Esy duduk di sebelah Farrel. Ia mengangguk. "By the way," lirihnya kemudian dengan penuh irama. "Aku mau nunjukin sesuatu ke kamu, Rel."

Antara minat dan tidak, Farrel menoleh. Ia dapati Esy yang tersenyum lebar. Sama seperti hari-hari biasanya. Dan sepertinya Farrel bisa menebak.

"IP kamu?"

Esy buru-buru menutup mulutnya. Demi menyembunyikan senyum geli yang terbit. Tapi, ia mengangguk.

"Tadaaa!"

Dengan penuh kebanggaan, Esy menunjukkan ponselnya pada Farrel. Di mana ada tampilan halaman portal akademiknya dan ia memamerkan angka yang ada di sana. Yaitu, 3,1.

Farrel melihatnya sedetik. Lalu mengangguk.

"Selamat."

Esy mendekap ponsel itu di dadanya. Masih dengan tersenyum, ia berkata.

"Itu artinya ... semester dua ini kita bisa full sekelas lagi deh."

Tentu saja. Mungkin itulah yang membuat Farrel membuang napas panjang. Dengan IP 3,1 tentu saja Esy bisa mengambil semua mata kuliah yang ditawarkan di semester dua. Bahkan ia bisa mengambil mata kuliah semester empat pula.
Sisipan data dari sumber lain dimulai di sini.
(* ===== verification/Rpc.v ===== *)
(** * Raft RPC transport and the vote gate ([src/governor/network.rs])

    The frame codec, the client's cancellable exchange over a persistent connection,
    the voter's WAL gate and the server's dispatch of one request.  Postcard and
    openraft are parameters; sockets are requests.  Capacity management and log lines
    are left out. *)

From S2P Require Import Prelude Effects Text Core ClusterState Lease Fence.

Inductive RpcError := Protocol | Io | ConnectionTimeout | RaftErr | Decode.
#[global] Instance RpcError_eq_dec : EqDecision RpcError.
Proof. solve_decision. Defined.

(** ** Frames *)
Definition MAX_RPC_FRAME_LEN : Z := 4 * 1024 * 1024.
Definition RAFT_RPC_FRAME_VERSION : Z := 0.
Definition FRAME_OVERHEAD_AFTER_LEN : Z := 1 + 1 + 8.

Definition validate_rpc_frame_len (len : Z) : result RpcError Z :=
  if len <? FRAME_OVERHEAD_AFTER_LEN then Err Protocol
  else if MAX_RPC_FRAME_LEN <? len then Err Protocol
  else Ok (len - FRAME_OVERHEAD_AFTER_LEN).

Definition frame_version_accepted (version : Z) : bool :=
  let min := sat_sub RAFT_RPC_FRAME_VERSION 1 in
  (min <=? version) && (version <=? RAFT_RPC_FRAME_VERSION).

(** [put_u64]. *)
Definition u64_to_be (z : Z) : bytes := u32_to_be (z / 2 ^ 32) ++ u32_to_be z.

(** [start_frame]: the header with its length still zero, and where it starts. *)
Definition start_frame (buf : bytes) (type_byte corr_id : Z) : bytes * nat :=
  (buf ++ u32_to_be 0 ++ [z_byte RAFT_RPC_FRAME_VERSION] ++ [z_byte type_byte] ++ u64_to_be corr_id,
   length buf).

Definition finish_frame (buf : bytes) (len_pos : nat) : bytes * result RpcError () :=
  let total_len := Z.of_nat (length buf - (len_pos + 4)) in
  if u32_max <? total_len then (take len_pos buf, Err Protocol)
  else if (length buf <? len_pos + 4)%nat then (take len_pos buf, Err Protocol)
  else (take len_pos buf ++ u32_to_be total_len ++ drop (len_pos + 4) buf, Ok tt).

Definition append_frame_bytes (buf : bytes) (type_byte corr_id : Z) (body : bytes)
    : bytes * result RpcError () :=
  let '(buf, len_pos) := start_frame buf type_byte corr_id in
  finish_frame (buf ++ body) len_pos.

(** [append_frame_serialize] with [postcard::to_extend]'s outcome: on an encoding
    error what was staged is lost. *)
Definition append_frame_serialize (buf : bytes) (type_byte corr_id : Z)
    (msg : result RpcError bytes) : bytes * result RpcError () :=
  let '(buf, len_pos) := start_frame buf type_byte corr_id in
  match msg with
  | Ok body => finish_frame (buf ++ body) len_pos
  | Err e => ([], Err e)
  end.

Record Frame := Frame_ { type_byte : Z; corr_id : Z; body : bytes }.

(** [take_frame]: [Ok None] leaves the buffer as it is; a frame comes with the rest. *)
Definition take_frame (buf : bytes) : result RpcError (option (Frame * bytes)) :=
  match buf with
  | b0 :: b1 :: b2 :: b3 :: after =>
      let len := u32_from_be b0 b1 b2 b3 in
      let! _ := validate_rpc_frame_len len in
      if Z.of_nat (length buf) <? 4 + len then Ok None
      else
        match after with
        | [] => Err Protocol
        | version :: rest =>
            if negb (frame_version_accepted (byte_z version)) then Err Protocol
            else
              match take (Z.to_nat len - 1) rest with
              | t :: c0 :: c1 :: c2 :: c3 :: c4 :: c5 :: c6 :: c7 :: body =>
                  Ok (Some (Frame_ (byte_z t) (be_combine [c0; c1; c2; c3; c4; c5; c6; c7] 0) body,
                            drop (Z.to_nat len - 1) rest))
              | _ => Err Protocol
              end
        end
  | _ => Ok None
  end.

(** [peek_frame_header]: version and correlation id, without consuming. *)
Definition peek_frame_header (buf : bytes) : option (Z * Z) :=
  version ← buf !! 4%nat;
  if (length buf <? 14)%nat then None
  else Some (byte_z version, be_combine (take 8 (drop 6 buf)) 0).

Inductive RpcType :=
| AppendEntries | AppendEntriesResponse | Vote | VoteResponse
| InstallSnapshot | InstallSnapshotResponse | VersionNotAccepted.
#[global] Instance RpcType_eq_dec : EqDecision RpcType.
Proof. solve_decision. Defined.

Definition rpc_byte (t : RpcType) : Z :=
  match t with
  | AppendEntries => 1 | AppendEntriesResponse => 2 | Vote => 3 | VoteResponse => 4
  | InstallSnapshot => 5 | InstallSnapshotResponse => 6 | VersionNotAccepted => 7
  end.

Definition rpc_try_from (value : Z) : result RpcError RpcType :=
  if value =? 1 then Ok AppendEntries
  else if value =? 2 then Ok AppendEntriesResponse
  else if value =? 3 then Ok Vote
  else if value =? 4 then Ok VoteResponse
  else if value =? 5 then Ok InstallSnapshot
  else if value =? 6 then Ok InstallSnapshotResponse
  else if value =? 7 then Ok VersionNotAccepted
  else Err Protocol.

(** ** The client's exchange *)
Module Client.

(** [Dropped]: the future is dropped at this await and runs no further. *)
Inductive SockAnswer (A : Type) := Got (a : A) | Failed | TimedOut | Dropped.
Arguments Got {A} a.
Arguments Failed {A}.
Arguments TimedOut {A}.
Arguments Dropped {A}.

Inductive Req :=
| Write (buf : bytes)           (* how many bytes the socket took *)
| Flush
| Read.                         (* the bytes received; none at end of stream *)
Definition Answer (q : Req) : Type :=
  match q with
  | Write _ => SockAnswer nat
  | Flush => SockAnswer ()
  | Read => SockAnswer bytes
  end.
Abbreviation io := (prog Answer).
Abbreviation ask := (@Effects.ask Req Answer).

Record FramedIo := FramedIo_ { read_buf : bytes; write_buf : bytes }.

(** How an exchange ends: it returns, or was dropped; the buffers stay either way. *)
Inductive End := Returned (r : result RpcError bytes) | Cancelled.

Definition MAX_STALE_FRAMES_PER_EXCHANGE : nat := 64.

(** The write loop; [None] is a loop out of rounds. *)
Fixpoint drain (rounds : nat) (write_buf : bytes) : io (option (bytes * option End)) :=
  match write_buf with
  | [] => Ret (Some ([], None))
  | _ =>
      match rounds with
      | O => Ret None
      | S rounds =>
          let* r := ask (Write write_buf) in
          match r with
          | Got O => Ret (Some (write_buf, Some (Returned (Err Io))))
          | Got n => drain rounds (drop n write_buf)
          | Failed => Ret (Some (write_buf, Some (Returned (Err Io))))
          | TimedOut => Ret (Some (write_buf, Some (Returned (Err ConnectionTimeout))))
          | Dropped => Ret (Some (write_buf, Some Cancelled))
          end
      end
  end.

Inductive Scan := NeedMore | Found (body : bytes) | Broken (e : RpcError).

(** The frames staged in the read buffer: what is left, how many were skipped, and
    whether the response is among them. A round takes a frame. *)
Fixpoint scan (rounds : nat) (expected : RpcType) (corr : Z) (buf : bytes) (skipped : nat)
    : bytes * nat * Scan :=
  match take_frame buf with
  | Err e => (buf, skipped, Broken e)
  | Ok None => (buf, skipped, NeedMore)
  | Ok (Some (f, rest)) =>
      if corr_id f <? corr then
        if (MAX_STALE_FRAMES_PER_EXCHANGE <? S skipped)%nat then (rest, S skipped, Broken Protocol)
        else match rounds with
             | O => (rest, S skipped, NeedMore)
             | S rounds => scan rounds expected corr rest (S skipped)
             end
      else if corr <? corr_id f then (rest, skipped, Broken Protocol)
      else match rpc_try_from (type_byte f) with
           | Err e => (rest, skipped, Broken e)
           | Ok VersionNotAccepted => (rest, skipped, Broken Protocol)
           | Ok resp_type =>
               if bool_decide (resp_type ≠ expected) then (rest, skipped, Broken Protocol)
               else (rest, skipped, Found (body f))
           end
  end.

(** The read loop, at most [reads] reads; [None] is a loop out of reads. *)
Fixpoint receive (reads : nat) (expected : RpcType) (corr : Z) (buf : bytes) (skipped : nat)
    : io (bytes * option End) :=
  let '(buf, skipped, s) := scan (length buf) expected corr buf skipped in
  match s with
  | Found body => Ret (buf, Some (Returned (Ok body)))
  | Broken e => Ret (buf, Some (Returned (Err e)))
  | NeedMore =>
      match reads with
      | O => Ret (buf, None)
      | S reads =>
          let* r := ask Read in
          match r with
          | Got [] => Ret (buf, Some (Returned (Err Protocol)))
          | Got chunk => receive reads expected corr (buf ++ chunk) skipped
          | Failed => Ret (buf, Some (Returned (Err Io)))
          | TimedOut => Ret (buf, Some (Returned (Err ConnectionTimeout)))
          | Dropped => Ret (buf, Some Cancelled)
          end
      end
  end.

Definition exchange_frames (reads : nat) (io_ : FramedIo) (rpc_type : RpcType) (corr : Z)
    (msg : result RpcError bytes) (expected : RpcType) : io (FramedIo * option End) :=
  let '(wb, staged) := append_frame_serialize (write_buf io_) (rpc_byte rpc_type) corr msg in
  match staged with
  | Err e => Ret (FramedIo_ (read_buf io_) wb, Some (Returned (Err e)))
  | Ok _ =>
      let* drained := drain (length wb) wb in
      match drained with
      | None => Ret (FramedIo_ (read_buf io_) wb, None)
      | Some (wb, Some e) => Ret (FramedIo_ (read_buf io_) wb, Some e)
      | Some (wb, None) =>
          let* flushed := ask Flush in
          match flushed with
          | Failed => Ret (FramedIo_ (read_buf io_) wb, Some (Returned (Err Io)))
          | TimedOut => Ret (FramedIo_ (read_buf io_) wb, Some (Returned (Err ConnectionTimeout)))
          | Dropped => Ret (FramedIo_ (read_buf io_) wb, Some Cancelled)
          | Got _ =>
              let* (rb, e) := receive reads expected corr (read_buf io_) 0 in
              Ret (FramedIo_ rb wb, e)
          end
      end
  end.

Record PeerConnection := PeerConnection_ { next_corr_id : Z; framed : FramedIo }.
Definition fresh_connection : PeerConnection := PeerConnection_ 0 (FramedIo_ [] []).

Definition response_type (t : RpcType) : result RpcError RpcType :=
  match t with
  | AppendEntries => Ok AppendEntriesResponse
  | Vote => Ok VoteResponse
  | InstallSnapshot => Ok InstallSnapshotResponse
  | _ => Err Protocol
  end.

Definition exchange (reads : nat) (c : PeerConnection) (rpc_type : RpcType)
    (msg : result RpcError bytes) : io (PeerConnection * option End) :=
  match response_type rpc_type with
  | Err e => Ret (c, Some (Returned (Err e)))
  | Ok expected =>
      let corr := next_corr_id c in
      let* (f, e) := exchange_frames reads (framed c) rpc_type corr msg expected in
      Ret (PeerConnection_ (corr + 1) f, e)
  end.

End Client.

(** ** The vote gate *)
Module VoteGate.

Inductive OwnWal := At (lsn : Z) | Empty | Unknown.

(** [vote_lsn_gate]; the three refusals' texts are told apart. *)
Inductive Refusal := OwnUnreadable | CandidateSilent | CandidateBehind.

Definition vote_lsn_gate (candidate : option Z) (voter : OwnWal) (threshold : Z) : result Refusal () :=
  match voter, candidate with
  | Empty, _ => Ok tt
  | Unknown, _ => Err OwnUnreadable
  | At _, None => Err CandidateSilent
  | At own, Some lsn =>
      if own <=? sat_add_u64 lsn threshold then Ok tt else Err CandidateBehind
  end.

Definition position (w : OwnWal) : option Z :=
  match w with At lsn => Some lsn | Empty | Unknown => None end.

(** *** This node's WAL, read live

    [BudgetSpent]: [LocalWal::BUDGET] ran out at this await. *)
Inductive Timed (A : Type) := Answered (a : A) | QueryTimedOut | BudgetSpent.
Arguments Answered {A} a.
Arguments QueryTimedOut {A}.
Arguments BudgetSpent {A}.

Section Server.
(** openraft's messages and postcard's codecs at them. *)
Context {AppendReq AppendResp SnapshotReq SnapshotResp VoteRequest RaftVote LogId : Type}.

Record VoteFrame := VoteFrame_ { request : VoteRequest; candidate_lsn : option Z }.
Record VoteResponse := VoteResponse_ {
  vote : RaftVote;
  vote_granted : bool;
  last_log_id : option LogId;
}.

Variable decode_append : bytes → result RpcError AppendReq.
Variable decode_vote : bytes → result RpcError VoteFrame.
Variable decode_snapshot : bytes → result RpcError SnapshotReq.
Variable encode_append : AppendResp → result RpcError bytes.
Variable encode_vote : VoteResponse → result RpcError bytes.
Variable encode_snapshot : SnapshotResp → result RpcError bytes.

Inductive Req :=
| ReportableLsn
| HasDataDirectory
| StoppedWalEnd
| VoteThreshold                       (* cluster_state.read().vote_lsn_threshold_bytes() *)
| RaftAppend (req : AppendReq)
| RaftVoteReq (req : VoteRequest)
| RaftInstall (req : SnapshotReq)
| RaftMetricsVote.                    (* raft.metrics().borrow().vote *)
Definition Answer (q : Req) : Type :=
  match q with
  | ReportableLsn => Timed (result PgError bytes)
  | HasDataDirectory => bool
  | StoppedWalEnd => Timed (result PgError (option Z))
  | VoteThreshold => Z
  | RaftAppend _ => result RpcError AppendResp
  | RaftVoteReq _ => result RpcError VoteResponse
  | RaftInstall _ => result RpcError SnapshotResp
  | RaftMetricsVote => RaftVote
  end.
Abbreviation io := (prog Answer).
Abbreviation ask := (@Effects.ask Req Answer).

(** [LocalWal::read]. *)
Definition read_local_wal : io OwnWal :=
  let* r := ask ReportableLsn in
  match r with
  | Answered (Ok text) =>
      Ret (match Core.Lsn.parse_lsn text with Some lsn => At lsn | None => Unknown end)
  | BudgetSpent => Ret Unknown
  | Answered (Err _) | QueryTimedOut =>
      let* has := ask HasDataDirectory in
      if negb has then Ret Empty
      else
        let* stopped := ask StoppedWalEnd in
        Ret (match stopped with Answered (Ok (Some lsn)) => At lsn | _ => Unknown end)
  end.

(** [process_request]: what it leaves in the response buffer. *)
Definition respond (response_buf : bytes) (t : RpcType) (corr_id : Z) (msg : result RpcError bytes)
    : bytes * result RpcError () :=
  append_frame_serialize response_buf (rpc_byte t) corr_id msg.

Definition process_request (rpc_type : RpcType) (body : bytes) (corr_id : Z) (response_buf : bytes)
    : io (bytes * result RpcError ()) :=
  match rpc_type with
  | AppendEntries =>
      match decode_append body with
      | Err e => Ret (response_buf, Err e)
      | Ok req =>
          let* r := ask (RaftAppend req) in
          Ret (match r with
               | Err e => (response_buf, Err e)
               | Ok resp => respond response_buf AppendEntriesResponse corr_id (encode_append resp)
               end)
      end
  | Rpc.Vote =>
      match decode_vote body with
      | Err e => Ret (response_buf, Err e)
      | Ok frame =>
          let* own := read_local_wal in
          let* threshold := ask VoteThreshold in
          if is_ok (vote_lsn_gate (candidate_lsn frame) own threshold) then
            let* r := ask (RaftVoteReq (request frame)) in
            Ret (match r with
                 | Err e => (response_buf, Err e)
                 | Ok resp => respond response_buf Rpc.VoteResponse corr_id (encode_vote resp)
                 end)
          else
            let* v := ask RaftMetricsVote in
            Ret (respond response_buf Rpc.VoteResponse corr_id
                   (encode_vote (VoteResponse_ v false None)))
      end
  | InstallSnapshot =>
      match decode_snapshot body with
      | Err e => Ret (response_buf, Err e)
      | Ok req =>
          let* r := ask (RaftInstall req) in
          Ret (match r with
               | Err e => (response_buf, Err e)
               | Ok resp => respond response_buf InstallSnapshotResponse corr_id (encode_snapshot resp)
               end)
      end
  | _ => Ret (response_buf, Err Protocol)
  end.
End Server.

End VoteGate.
Mengingat total SKS semester dua hanya 20. Itu artinya Esy memiliki 4 SKS yang tersisa.

"Yeyeyeye!"

Tidak terkira betapa senangnya Esy. Hingga rasa letih dan lelah yang sempat ia rasakan ketika begadang tanpa henti selama UTS dan UAS seolah tak pernah ia rasakan.

Mata Esy berbinar-binar. Dengan tangan yang masih mendekap ponselnya, ia berkata dengan suara penuh perasaan.
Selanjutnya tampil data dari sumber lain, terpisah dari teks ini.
(* ===== verification/Storage.v ===== *)
(** * The Raft log store ([src/governor/storage.rs])

    [Store] is the content of [raft.db]: redb's three tables, as they are after the
    last committed write transaction.  Each method is one transaction: a function
    from the store to the store it commits, or an error.  postcard is the class
    [Postcard], SHA-256 a parameter; redb is the three maps, and what a failing or
    torn transaction leaves is decided where the transactions are run
    ([RaftStore.exec]).  Theorems: [StorageProofs.v]. *)

From S2P Require Import Prelude Text Net ClusterState.

(** [Error::Storage] and [Error::Serialization], messages left out. *)
Inductive Error := EStorage | ESerialization.

(** postcard at one type: [to_allocvec] and [from_bytes].  Decoding inverts
    encoding; nothing is assumed of bytes nobody encoded. *)
Class Postcard (A : Type) := {
  to_allocvec : A → result Error bytes;
  from_bytes : bytes → result Error A;
}.
Class PostcardLaws (A : Type) `{Postcard A} :=
  from_to : ∀ a b, to_allocvec a = Ok b → from_bytes b = Ok a.

(** ** Records *)
Record LocalStoredMembership := LocalStoredMembership_ {
  log_id_index : option Z;
  log_id_term : option Z;
  log_id_leader_node_id : NodeId;
  configs : list (list NodeId);
  mem_nodes : list (NodeId * bytes);
}.

Inductive LogEntryPayload :=
| PBlank
| PNormal (command : ClusterCommand)
| PMembership (membership : LocalStoredMembership).

Record LogEntry := LogEntry_ {
  index : Z;
  term : Z;
  leader_node_id : NodeId;
  payload : LogEntryPayload;
}.

Record Vote := Vote_ { vote_term : Z; voted_for : option NodeId; committed : bool }.
Definition vote_default : Vote := Vote_ 0 None false.

Record LastAppliedState := LastAppliedState_ {
  last_applied_term : option Z;
  last_applied_index : option Z;
  last_applied_leader_node_id : NodeId;
}.
Definition last_applied_default : LastAppliedState := LastAppliedState_ None None 0.

Record SnapshotMeta := SnapshotMeta_ {
  last_applied : LastAppliedState;
  snap_membership : LocalStoredMembership;
}.

Record PurgedLogId := PurgedLogId_ { purged_term : Z; purged_leader_node_id : NodeId; purged_index : Z }.

(** Every record postcard stores here, and both [ClusterState] layouts. *)
Class StoreCodecs := {
  codec_entry :: Postcard LogEntry;
  codec_vote :: Postcard Vote;
  codec_applied :: Postcard LastAppliedState;
  codec_membership :: Postcard LocalStoredMembership;
  codec_meta :: Postcard SnapshotMeta;
  codec_purged :: Postcard PurgedLogId;
  codec_state :: Postcard ClusterState;
  codec_state_v0 :: Postcard ClusterStateV0;
}.
Class StoreCodecLaws `{StoreCodecs} := {
  laws_entry :: PostcardLaws LogEntry;
  laws_vote :: PostcardLaws Vote;
  laws_applied :: PostcardLaws LastAppliedState;
  laws_membership :: PostcardLaws LocalStoredMembership;
  laws_meta :: PostcardLaws SnapshotMeta;
  laws_purged :: PostcardLaws PurgedLogId;
  laws_state :: PostcardLaws ClusterState;
  laws_state_v0 :: PostcardLaws ClusterStateV0;
}.

(** ** The three tables *)
Record Store := Store_ {
  LOGS_TABLE : gmap Z bytes;
  META_TABLE : gmap bytes bytes;
  SNAPSHOT_TABLE : gmap bytes bytes;
}.
Definition empty_store : Store := Store_ ∅ ∅ ∅.

Definition set_logs v st := Store_ v (META_TABLE st) (SNAPSHOT_TABLE st).
Definition put_meta k v st := Store_ (LOGS_TABLE st) (<[k := v]> (META_TABLE st)) (SNAPSHOT_TABLE st).
Definition put_snapshot k v st := Store_ (LOGS_TABLE st) (META_TABLE st) (<[k := v]> (SNAPSHOT_TABLE st)).

(** The keys, as the source spells them. *)
Definition SCHEMA_VERSION_KEY : bytes := lit "schema_version".
Definition VOTE_KEY : bytes := lit "vote".
Definition LAST_PURGED_KEY : bytes := lit "last_purged".
Definition LAST_APPLIED_KEY : bytes := lit "last_applied".
Definition APPLIED_MEMBERSHIP_KEY : bytes := lit "applied_membership".
Definition DATA_KEY : bytes := lit "data".
Definition META_KEY : bytes := lit "meta".
Definition DIGEST_KEY : bytes := lit "data_sha256".

Definition STORE_SCHEMA_VERSION : Z := 1.

(** [u32::from_le_bytes] and [to_le_bytes]. *)
Fixpoint from_le (b : bytes) : Z :=
  match b with [] => 0 | x :: b' => byte_z x + 256 * from_le b' end.
Fixpoint to_le (n : nat) (v : Z) : bytes :=
  match n with O => [] | S n' => z_byte v :: to_le n' (v / 256) end.

Definition decode_schema_version (b : bytes) : result Error Z :=
  if (length b =? 4)%nat then Ok (from_le b) else Err EStorage.

(** Why redb did not open a file. *)
Inductive DatabaseError :=
| RepairAborted
| StorageCorrupted
| StorageIo (invalid_data : bool)
| OtherDatabaseError.

Definition is_corruption (e : DatabaseError) : bool :=
  match e with
  | RepairAborted | StorageCorrupted => true
  | StorageIo invalid_data => invalid_data
  | OtherDatabaseError => false
  end.

(** Which error [RedbLogStorage::new] answers: the one that tells an operator to
    discard the store, or a plain one. *)
Inductive OpenError := Corrupted | Plain (e : Error).

(** What [redb::Builder::create] did with the file. *)
Inductive Created := Opened (st : Store) | CreateFailed (e : DatabaseError) | Panicked.

Section Store.
Context `{StoreCodecs}.
Variable sha256 : bytes → bytes.

Definition decode {A} `{Postcard A} (b : bytes) : result Error A :=
  match from_bytes b with Ok a => Ok a | Err _ => Err EStorage end.

(** [table.get(key)?], decoded when present. *)
Definition get_decoded {A} `{Postcard A} (o : option bytes) : result Error (option A) :=
  match o with
  | Some v => let! a := decode v in Ok (Some a)
  | None => Ok None
  end.

(** ** Opening *)
Definition migrate_snapshot_v0_to_v1 (st : Store) : result Error Store :=
  match SNAPSHOT_TABLE st !! DATA_KEY with
  | None => Ok st
  | Some data =>
      if is_ok (from_bytes (A := ClusterState) data) then Ok st else
      match decode_snapshot from_bytes from_bytes data with
      | Err _ => Err EStorage
      | Ok state =>
          let! migrated := to_allocvec state in
          Ok (put_snapshot DIGEST_KEY (sha256 migrated) (put_snapshot DATA_KEY migrated st))
      end
  end.

Definition ensure_schema_version (st : Store) : result Error Store :=
  let! found :=
    match META_TABLE st !! SCHEMA_VERSION_KEY with
    | Some value => let! v := decode_schema_version value in Ok (v, true)
    | None => Ok (0, false)
    end in
  let '(on_disk, key_present) := found in
  if STORE_SCHEMA_VERSION <? on_disk then Err EStorage else
  let! st1 := if on_disk <? 1 then migrate_snapshot_v0_to_v1 st else Ok st in
  if negb key_present || negb (on_disk =? STORE_SCHEMA_VERSION)
  then Ok (put_meta SCHEMA_VERSION_KEY (to_le 4 STORE_SCHEMA_VERSION) st1)
  else Ok st1.

Definition open_and_init (created : Created) : result OpenError Store :=
  match created with
  | Opened st => match ensure_schema_version st with Ok st' => Ok st' | Err e => Err (Plain e) end
  | CreateFailed e => Err (if is_corruption e then Corrupted else Plain EStorage)
  | Panicked => Err Corrupted
  end.

(** [RedbLogStorage::new]; [file_len] is the length of a file already there. *)
Definition new (file_len : option Z) (created : Created) : result OpenError Store :=
  if match file_len with Some n => n <? 4096 | None => false end then Err Corrupted
  else open_and_init created.

(** ** The log *)
Fixpoint insert_entries (entries : list LogEntry) (t : gmap Z bytes) : result Error (gmap Z bytes) :=
  match entries with
  | [] => Ok t
  | e :: rest => let! b := to_allocvec e in insert_entries rest (<[index e := b]> t)
  end.

Definition append_entries (entries : list LogEntry) (st : Store) : result Error Store :=
  match entries with
  | [] => Ok st
  | _ => let! t := insert_entries entries (LOGS_TABLE st) in Ok (set_logs t st)
  end.

(** [retain_in(from.., |_, _| false)]: only keys below [from] stay. *)
Definition delete_from (from_index : Z) (st : Store) : result Error Store :=
  Ok (set_logs (filter (λ kv, kv.1 < from_index) (LOGS_TABLE st)) st).

Definition delete_up_to (purge : PurgedLogId) (st : Store) : result Error Store :=
  let st1 := set_logs (filter (λ kv, purged_index purge < kv.1) (LOGS_TABLE st)) st in
  let! b := to_allocvec purge in
  Ok (put_meta LAST_PURGED_KEY b st1).

Definition load_last_purged (st : Store) : result Error (option PurgedLogId) :=
  get_decoded (META_TABLE st !! LAST_PURGED_KEY).

Definition get_entry (i : Z) (st : Store) : result Error (option LogEntry) :=
  get_decoded (LOGS_TABLE st !! i).

(** The keys of [table.range(start..end)], ascending as a B-tree yields them. *)
Definition sorted_keys (t : gmap Z bytes) : list Z := merge_sort Z.le (elements (dom t)).
Definition range_keys (start end_ : Z) (t : gmap Z bytes) : list Z :=
  filter (λ k, start ≤ k < end_) (sorted_keys t).

Fixpoint decode_keys (ks : list Z) (t : gmap Z bytes) : result Error (list LogEntry) :=
  match ks with
  | [] => Ok []
  | k :: ks' =>
      match t !! k with
      | Some v => let! e := decode v in let! es := decode_keys ks' t in Ok (e :: es)
      | None => decode_keys ks' t
      end
  end.

Definition get_entries (start end_ : Z) (st : Store) : result Error (list LogEntry) :=
  decode_keys (range_keys start end_ (LOGS_TABLE st)) (LOGS_TABLE st).

Definition last_entry (st : Store) : result Error (option LogEntry) :=
  match list.last (sorted_keys (LOGS_TABLE st)) with
  | Some k => get_decoded (LOGS_TABLE st !! k)
  | None => Ok None
  end.

(** ** Vote, snapshot, applied position *)
Definition save_vote (vote : Vote) (st : Store) : result Error Store :=
  let! b := to_allocvec vote in Ok (put_meta VOTE_KEY b st).

Definition load_vote (st : Store) : result Error Vote :=
  match META_TABLE st !! VOTE_KEY with Some v => decode v | None => Ok vote_default end.

Definition write_snapshot (meta : SnapshotMeta) (data : bytes) (update_applied : bool) (st : Store)
    : result Error Store :=
  let digest := sha256 data in
  let! meta_bytes := to_allocvec meta in
  let st1 := put_snapshot DIGEST_KEY digest
    (put_snapshot META_KEY meta_bytes (put_snapshot DATA_KEY data st)) in
  if update_applied then
    let! applied_bytes := to_allocvec (last_applied meta) in
    let! membership_bytes := to_allocvec (snap_membership meta) in
    Ok (put_meta APPLIED_MEMBERSHIP_KEY membership_bytes (put_meta LAST_APPLIED_KEY applied_bytes st1))
  else Ok st1.

Definition save_snapshot (meta : SnapshotMeta) (data : bytes) : Store → result Error Store :=
  write_snapshot meta data false.
Definition save_installed_snapshot (meta : SnapshotMeta) (data : bytes) : Store → result Error Store :=
  write_snapshot meta data true.

Definition load_snapshot_verified (st : Store) : result Error (option bytes) :=
  match SNAPSHOT_TABLE st !! DATA_KEY with
  | None => Ok None
  | Some data =>
      match SNAPSHOT_TABLE st !! DIGEST_KEY with
      | Some expected => if bool_decide (expected ≠ sha256 data) then Err EStorage else Ok (Some data)
      | None => Err EStorage
      end
  end.

Definition load_snapshot_meta (st : Store) : result Error (option SnapshotMeta) :=
  get_decoded (SNAPSHOT_TABLE st !! META_KEY).

Definition has_membership (st : Store) : bool :=
  bool_decide (is_Some (META_TABLE st !! APPLIED_MEMBERSHIP_KEY)).

Definition save_applied_membership_and_last_applied (membership : LocalStoredMembership)
    (state : LastAppliedState) (st : Store) : result Error Store :=
  let! membership_bytes := to_allocvec membership in
  let! state_bytes := to_allocvec state in
  Ok (put_meta LAST_APPLIED_KEY state_bytes (put_meta APPLIED_MEMBERSHIP_KEY membership_bytes st)).

Definition load_applied_membership (st : Store) : result Error (option LocalStoredMembership) :=
  get_decoded (META_TABLE st !! APPLIED_MEMBERSHIP_KEY).

Definition save_last_applied (state : LastAppliedState) (st : Store) : result Error Store :=
  let! b := to_allocvec state in Ok (put_meta LAST_APPLIED_KEY b st).

Definition load_last_applied (st : Store) : result Error LastAppliedState :=
  match META_TABLE st !! LAST_APPLIED_KEY with Some v => decode v | None => Ok last_applied_default end.

Definition load_applied_position (st : Store)
    : result Error (LastAppliedState * option LocalStoredMembership) :=
  let! last := load_last_applied st in
  let! membership := load_applied_membership st in
  Ok (last, membership).

End Store.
"Inilah yang disebut the power of love."

Farrel memejamkan mata dengan dramatis. Memutuskan untuk mengabaikan Esy.

"Eh, Rel. Ngomong-ngomong ... berapa IP kamu?" tanya Esy sejurus kemudian. "Aku mau lihat."

Esy celingak-celinguk. Mencari keberadaan ponsel Farrel dan cowok itu menyodorkannya.

Esy dengan segera membuka portal akademik Farrel. Ia begitu penuh semangat. Dan sangat senang ketika melihat satu angka itu.

"Wah! IP kamu 4!"

Farrel menoleh dan mengambil kembali ponselnya. "Norak, Sy. Biasa aja. Malu dilihat orang-orang."

Namun, bagi Esy itu tidak norak sama sekali. Alih-alih sebaliknya.

"Emang nggak heran sih. Dari awal aku udah yakin kalau kamu bisa dapat IP 4. Dan aku yakin. Ntar IPK kamu juga bisa 4. Kayak Kak Ryan."

"Kak Ryan?" tanya Farrel.

"Iya. Kak Ryan," angguk Esy. "Asdos Biologi kita. Yang rambut pirang dan suka pake jaket kulit warna hitam."

Farrel meringis. "Tau. Aku tau yang namanya Kak Ryan. Nggak mungkin aku lupa asdos aku sendiri. Padahal belum ada dua bulan selesai praktikum."

"Hehehehe. Bener."

Esy cengar-cengir. Tapi, rasa senang dan bangga itu tidak bisa ia singkirkan dalam waktu dekat.

"Kamu tau nggak? Anak-anak pada banyak yang idolain Kak Ryan. Katanya udah cakep, eh pintar lagi. Mana Kak Ryan bukan senior yang suka ngintimidasi junior. Dan yang pasti mereka heboh karena IPK Kak Ryan 4 dan baru aja dapat beasiswa."